AML Program Amendments

The Final Rule amends the AML program requirements for covered financial institutions to incorporate the minimum statutory elements of an AML program required by 31 U.S.C. § 5318(h)(1), as well other elements that were not previously made explicit in the BSA regulations, such as the requirement for ongoing monitoring and updating of customer information.

As set forth in the preamble to the Final Rule, FinCEN considers that there are four core elements of CDD: (1) customer identification and verification, (2) beneficial ownership identification and verification, (3) understanding the nature and purpose of customer relationships to develop a customer risk profile, and (4) ongoing monitoring for reporting suspicious transactions, and, on a risk-basis, maintaining and updating customer information.

The first (customer identification and verification) is already required at account opening, and the second is established by the Final Rule. Although FinCEN reasons that the third and fourth elements have always been implicit in the requirement that regulated financial institutions file Suspicious Activity Reports (SARs), the Final Rule now makes them explicit for banks, broker-dealers, mutual funds, and futures commission merchants and introducing brokers in commodities by amending their respective AML program requirements.

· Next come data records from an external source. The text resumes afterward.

Lemma add_transition_outcome f a x b :
  (∃ f', Manvitha.add_transition f a x b = Returned f') ∨
  (Manvitha.add_transition f a x b = Raised ValueError ∧
   (a ∉ Manvitha.states f ∨ b ∉ Manvitha.states f ∨ x ∉ Manvitha.alphabet f)).
Proof.
  unfold Manvitha.add_transition.
  destruct (bool_decide (a ∈ Manvitha.states f)) eqn:Ha; simpl;
    [|apply bool_decide_eq_false in Ha; by right; split; [|left]].
  destruct (bool_decide (b ∈ Manvitha.states f)) eqn:Hb; simpl;
    [|apply bool_decide_eq_false in Hb; by right; split; [|right; left]].
  destruct (bool_decide (x ∈ Manvitha.alphabet f)) eqn:Hx; simpl;
    [|apply bool_decide_eq_false in Hx; by right; split; [|right; right]].
  left. by eexists.
Qed.

Lemma add_transition_well_formed f a x b f' :
  Manvitha.well_formed f → Manvitha.add_transition f a x b = Returned f' →
  Manvitha.well_formed f'.
Proof.
  intros [Ht Hs] Hadd.
  apply add_transition_Returned in Hadd
    as (Ha & Hb & Hx & Hst & Hal & Hss & _ & Hnext).
  split.
  - intros q y q'. rewrite Hnext, Hst, Hal.
    destruct (bool_decide (q = a ∧ y = x)) eqn:E.
    + apply bool_decide_eq_true in E as [-> ->]. by intros [= <-].
    + apply Ht.
  - intros q. rewrite Hss, Hst. apply Hs.
Qed.

Lemma submit_fsm_well_formed sts alph start acc :
  Manvitha.well_formed (Manvitha.submit_fsm Manvitha.init sts alph start acc).
Proof.
  unfold Manvitha.submit_fsm, Manvitha.set_start_state. simpl.
  destruct (bool_decide (start ∈ list_to_set sts)) eqn:E; simpl.
  - apply bool_decide_eq_true in E. split; simpl.
    + intros q x q'. unfold Manvitha.next_state. simpl.
      by rewrite lookup_empty.
    + by intros q [= <-].
  - split; simpl; [|done].
    intros q x q'. unfold Manvitha.next_state. simpl. by rewrite lookup_empty.
Qed.

Lemma assembled_well_formed f : Manvitha.assembled f → Manvitha.well_formed f.
Proof.
  induction 1 as [|f a x b f' _ IH Hadd].
  - apply submit_fsm_well_formed.
  - by eapply add_transition_well_formed.
Qed.

Lemma test_from_run f current w :
  Manvitha.test_from f current w =
  match Manvitha.run f current w with
  | Some q => bool_decide (q ∈ Manvitha.accepting_states f)
  | None => false
  end.
Proof.
  revert current. induction w as [|c w IH]; intros current; cbn [Manvitha.run Manvitha.test_from].
  - done.
  - destruct (Manvitha.next_state f current [c]); [apply IH|done].
Qed.

Lemma run_app f current u v :
  Manvitha.run f current (u ++ v) =
  match Manvitha.run f current u with
  | Some q => Manvitha.run f (Some q) v
  | None => None
  end.
Proof.
  revert current. induction u as [|c u IH]; intros current.
  - simpl. destruct current; [done|]. by destruct v.
  - change ((c :: u) ++ v) with (c :: (u ++ v)). cbn [Manvitha.run].
    destruct (Manvitha.next_state f current [c]); [apply IH|done].
Qed.

Lemma run_well_formed f q w q' :
  Manvitha.well_formed f → q ∈ Manvitha.states f →
  Manvitha.run f (Some q) w = Some q' →
  q' ∈ Manvitha.states f ∧ Forall (λ x, x ∈ Manvitha.alphabet f) (Manvitha.symbols w).
Proof.
  intros [Ht _]. revert q. induction w as [|c w IH]; intros q Hq;
    unfold Manvitha.symbols; cbn [Manvitha.run fmap list_fmap].
  - intros [= <-]. by split.
  - destruct (Manvitha.next_state f (Some q) [c]) as [q1|] eqn:E;
      [|done].
    apply Ht in E as (_ & Hc & Hq1). intros Hrun.
    destruct (IH q1 Hq1 Hrun) as [? ?]. split; [done|]. by constructor.
Qed.

Lemma run_frame f f' current w :
  (∀ c, Manvitha.next_state f' current [c] =
        Manvitha.next_state f current [c]) →
  (∀ q c, Manvitha.next_state f' (Some q) [c] =
          Manvitha.next_state f (Some q) [c]) →
  Manvitha.run f' current w = Manvitha.run f current w.
Proof.
  intros H0 H. revert current H0. induction w as [|c w IH]; intros current H0; cbn [Manvitha.run].
  - done.
  - rewrite H0. destruct (Manvitha.next_state f current [c]);
      [|done]. apply IH. intros c'. apply H.
Qed.

(** ** The robots of demoai.py keep apart *)

Lemma H1_find_target s path :
  H1.find_most_efficient_path s = Returned (Some path) →
  ∃ t, last path = Some t ∧ t ∈ unvisited_cells s.
Proof.
  unfold H1.find_most_efficient_path. case_bool_decide as Hsize.
  - destruct (elements (unvisited_cells s)) as [|target l] eqn:E; [discriminate|].
    intros H. apply astar_pathfinding_spec in H as (rest & _ & Hlast & _).
    exists target. split; [done|]. apply elem_of_elements. rewrite E. left.
  - rewrite H1_search_eq. intros H.
    apply find_most_efficient_path_spec in H
      as (before & target & -> & _ & _ & _ & Ht & _).
    exists target. by rewrite last_snoc.
Qed.

Lemma NoDup_insert_fresh {A} (l : list A) n t :
  NoDup l → t ∉ l → NoDup (<[n:=t]> l).
Proof.
  revert n. induction l as [|a l IH]; intros n Hnd Ht; [done|].
  apply NoDup_cons in Hnd as [Ha Hnd]. apply not_elem_of_cons in Ht as [Hta Ht].
  destruct n as [|n]; simpl.
  - apply NoDup_cons. by split.
  - apply NoDup_cons. split; [|by apply IH].
    intros Hin. apply list_elem_of_lookup in Hin as [k Hk].
    destruct (decide (k = n)) as [->|Hkn].
    + destruct (decide (n < length l)%nat).
      * rewrite list_lookup_insert_eq in Hk by done. by injection Hk as ->.
      * rewrite list_insert_ge in Hk by lia. apply Ha. by eapply list_elem_of_lookup_2.
    + rewrite list_lookup_insert_ne in Hk by done.
      apply Ha. by eapply list_elem_of_lookup_2.
Qed.

Lemma Forall_insert_fresh {A} (P : A → Prop) (l : list A) n t :
  Forall P l → P t → Forall P (<[n:=t]> l).
Proof.
  intros Hl Ht. destruct (decide (n < length l)%nat).
  - by apply Forall_insert.
  - by rewrite list_insert_ge by lia.
Qed.

Lemma fleet_init_separate w h obstacles positions draws m rest :
  NoDup positions →
  DemoAI.init w h obstacles positions draws = Returned (m, rest) →
  DemoAI.separate m ∧ DemoAI.robot_positions m = positions.
Proof.
  intros Hnd H. unfold DemoAI.init in H.
  apply rand_bind_Returned in H as ([g1 unv] & d1 & H1 & H).
  apply lift_Returned in H1 as [H1 ->].
  apply place_obstacles_unvisited in H1 as ->.
  apply rand_bind_Returned in H as ([g2 dyn] & d2 & _ & H).
  apply rand_bind_Returned in H as (g3 & d3 & _ & H).
  injection H as <- _. unfold DemoAI.separate. simpl.
  split; [|done]. split_and!; [done| |].
  - apply Forall_forall. intros p Hp. by apply elem_of_list_to_set.
  - intros p Hp Hu. apply elem_of_list_to_set in Hp.
    apply elem_of_difference in Hu as [Hu _].
    unfold DemoAI.initial_unvisited in Hu. apply elem_of_list_to_set in Hu.
    apply list_elem_of_bind in Hu as (x & Hu & _).
    apply list_elem_of_bind in Hu as (y & Hu & _).
    case_bool_decide as Hn; [|by apply elem_of_nil in Hu].
    apply list_elem_of_singleton in Hu as ->. done.
Qed.

Lemma fleet_obstacles_separate m draws m' rest :
  DemoAI.move_dynamic_obstacles m draws = Returned (m', rest) →
  DemoAI.robot_positions m' = DemoAI.robot_positions m ∧
  DemoAI.visited_cells m' = DemoAI.visited_cells m ∧
  DemoAI.unvisited_cells m' = DemoAI.unvisited_cells m ∧
  DemoAI.robot_paths m' = DemoAI.robot_paths m.
Proof.
  unfold DemoAI.move_dynamic_obstacles. intros H.
  apply rand_bind_Returned in H as (s & d & _ & H). by injection H as <- _.
Qed.

Lemma fleet_move_robot_spec m i path moved m' :
  DemoAI.move_robot m i (Some path) = Returned (moved, m') →
  (path = [] ∧ moved = false ∧ m' = m) ∨
  ∃ t n track,
    last path = Some t ∧ moved = true ∧
    py_index (length (DemoAI.robot_positions m)) i = Some n ∧
    DemoAI.robot_positions m' = <[n:=t]> (DemoAI.robot_positions m) ∧
    DemoAI.visited_cells m' = {[t]} ∪ DemoAI.visited_cells m ∧
    DemoAI.unvisited_cells m' = DemoAI.unvisited_cells m ∖ {[t]} ∧
    DemoAI.robot_paths m !! i = Some track ∧
    DemoAI.robot_paths m' = <[i:=track ++ [t]]> (DemoAI.robot_paths m).
Proof.
  destruct path as [|c p]; [intros [= <- <-]; by left|].
  intros H. right. unfold DemoAI.move_robot in H.
  destruct (last (c :: p)) as [t|] eqn:Hlast;
    [|by apply last_None in Hlast].
  cbn [default] in H.
  apply bind_Returned in H as (g & _ & H).
  apply bind_Returned in H as (pos & _ & H).
  apply bind_Returned in H as ([b s] & Harr & H).
  apply bind_Returned in H as (positions & Hset & H).
  destruct (DemoAI.robot_paths m !! i) as [track|] eqn:Htrack; [|done].
  injection H as <- <-. simpl.
  unfold setitem in Hset.
  destruct (py_index (length (DemoAI.robot_positions m)) i) as [n|]; [|done].
  injection Hset as <-.
  unfold arrive in Harr.
  apply bind_Returned in Harr as (g1 & _ & Harr).
  apply bind_Returned in Harr as (g2 & _ & Harr).
  injection Harr as _ <-. simpl.
  exists t, n, track. by split_and!.
Qed.

Lemma fleet_planned_move_separate m i path moved m' :
  DemoAI.separate m →
  DemoAI.find_most_efficient_path m i = Returned (Some path) →
  DemoAI.move_robot m i (Some path) = Returned (moved, m') →
  DemoAI.separate m' ∧
  length (DemoAI.robot_positions m') = length (DemoAI.robot_positions m).
Proof.
  intros (Hnd & Hvis & Hdisj) Hfind Hmove.
  unfold DemoAI.find_most_efficient_path in Hfind.
  apply bind_Returned in Hfind as (start & _ & Hfind).
  apply H1_find_target in Hfind as (t & Hlast & Ht). simpl in Ht.
  apply fleet_move_robot_spec in Hmove
    as [(-> & _)|(t' & n & track & Hlast' & _ & _ & Hpos & Hv & Hu & _)];
    [done|].
  rewrite Hlast in Hlast'. injection Hlast' as <-.
  unfold DemoAI.separate. rewrite Hpos, Hv, Hu, length_insert.
  split; [|done]. split_and!.
  - apply NoDup_insert_fresh; [done|]. intros Hin.
    rewrite Forall_forall in Hvis. apply Hvis in Hin. set_solver.
  - apply Forall_insert_fresh; [|set_solver].
    eapply Forall_impl; [exact Hvis|]. set_solver.
  - set_solver.
Qed.

Lemma robots_turn_separate indices : ∀ m m',
  DemoAI.separate m →
  DemoAI.robots_turn indices m = Returned m' →
  DemoAI.separate m' ∧
  length (DemoAI.robot_positions m') = length (DemoAI.robot_positions m).
Proof.
  induction indices as [|i indices IH]; intros m m' Hsep H; cbn in H.
  - by injection H as <-.
  - apply bind_Returned in H as (path & Hfind & H).
    destruct path as [[|c p]|]; [by apply IH| |by apply IH].
    apply bind_Returned in H as ([moved m1] & Hmove & H).
    destruct (fleet_planned_move_separate _ _ _ _ _ Hsep Hfind Hmove) as [Hsep1 Hlen].
    apply IH in H as [? ?]; [|done]. split; [done|congruence].
Qed.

A “customer risk profile” refers to the corpus information gathered about a customer at account opening, which is to be used by the covered financial institution to develop a baseline against which customer activity is assessed for suspicious activity reporting. The Final Rule’s preamble specifies that a covered financial institution may, but need not, include a system of risk ratings or categories of customers in its customer risk profiles. When a covered financial institution detects activity or information in course of its normal monitoring of a customer that is relevant to assessing or reevaluting the risk posed by the customer, it must update the customer’s information, including, where implicated, its beneficial ownership information. FinCEN has explained that such triggers could include a significant and unexplained change in the customer’s types of activities or volume of activity, as well as a possible change in the customer’s beneficial ownership information.

The Final Rule does not impose a categorical requirement that financial institutions update their customer information on a continuing or periodic basis, but rather views the update requirement as event-driven and occurring as the result of normal monitoring in the context of an AML program. Accordingly, FinCEN’s position is that the requirement merely reflects existing practices that covered financial institutions impliedly must already have in place to identify suspicious activities that depart from a customer’s known business profile and thereby to satisfy their SAR reporting obligations.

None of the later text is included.